|Bloem, Stephanie - USDA-APHIS-NBCI|
|Marec, Frantisek - CZECH INSTITUTE OF ENTO.|
|Bloem, Ken - USDA-APHIS-NBCI|
Submitted to: Entomology International Congress Proceedings
Publication Type: Proceedings
Publication Acceptance Date: June 30, 1999
Publication Date: October 1, 1999
Citation: Bloem, S., Carpenter, J.E., Marec, F., Bloem, K.A. 2000. Successfully managing lepidopteran pests with genetic methods: the future is now [abstract]. Proceedings of XXI International Congress of Entomology. p.562. Interpretive Summary: No interpretive summary required.

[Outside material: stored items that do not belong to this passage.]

Lemma value_members_ind (P : value -> Prop) :
  (forall v, (forall m, v <> VObj m) -> P v) ->
  (forall m : gmap string value, (forall k v, m !! k = Some v -> P v) -> P (VObj m)) ->
  forall v, P v.
Proof.
  intros Hleaf Hobj v. induction (Nat.lt_wf_0_projected vsize v) as [v _ IH].
  destruct v; try (by apply Hleaf). apply Hobj. intros k v Hv. eapply IH, vsize_member, Hv.
Qed.

(** The members of a value; a value that is no object has none. *)
Definition members (v : value) : gmap string value := match v with VObj m => m | _ => ∅ end.

Definition is_object (v : value) : bool := match v with VObj _ => true | _ => false end.

(** The value at a path of members. *)
Fixpoint at_path (path : list string) (v : value) : option value :=
  match path with
  | [] => Some v
  | k :: path => members v !! k ≫= at_path path
  end.

(** ** Applying a patch *)

(** What a member of a patch does to the member of the target: [null]
    removes it, everything else is merged into it. *)
Definition merge_member (go : value -> option value -> value) (p : value) (t : option value) : option value :=
  match p with VNull => None | _ => Some (go p t) end.

Fixpoint apply_patch (p : value) (t : option value) : value :=
  match p with
  | VObj mp =>
      VObj (merge (fun f v => match f with Some f => f v | None => v end)
              ((fun p t => merge_member apply_patch p t) <$> mp) (default ∅ (members <$> t)))
  | _ => p
  end.

Lemma apply_patch_leaf p t : is_object p = false -> apply_patch p t = p.
Proof. by destruct p. Qed.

Technical Abstract: Genetic pest suppression is unique among biological control methods in that it involves the release of genetically modified insects to control the same species. These methods are unparalleled in their specificity and safety because only the target-species is affected. Lepidopterans are the most important pests of many major crops, forests and stored products. Safe and pest specific control tactics against these ubiquitous pests are constantly being sought. Three genetic methods have been developed and field-tested against Lepidoptera, and of these, radiation-induced inherited sterility (or F1 sterility) is considered to be the most promising. F1 sterility can be readily combined with other biological controls such as pheromone mating disruption and natural enemies. In the application of F1 sterility the radiation dose is lowered so that the released insects are partially sterile or adjusted so that the females are completely sterile and the males partially sterile. The radiation-induced deleterious effect are inherited for 1 or more generations. As such, releasing partially sterilized insects offers far greater suppressive potential than using fully sterile insects. The genetic basis of F1 sterility in Lepidoptera will be discussed and the advantages of this genetic control method will be illustrated using examples from both perennial (apples and dates) and annual (corn and cole crops) cropping systems. In the face of growing concerns surrounding the use of genetically modified crops, the presence of pesticide residues on exportable commodities, the development of pesticide resistance, the U.S. Food Quality and Protection Act, and environmental, ground water and worker safety issues we argue that now is the time to increase our commitment to the genetic methods in controlling Lepidoptera.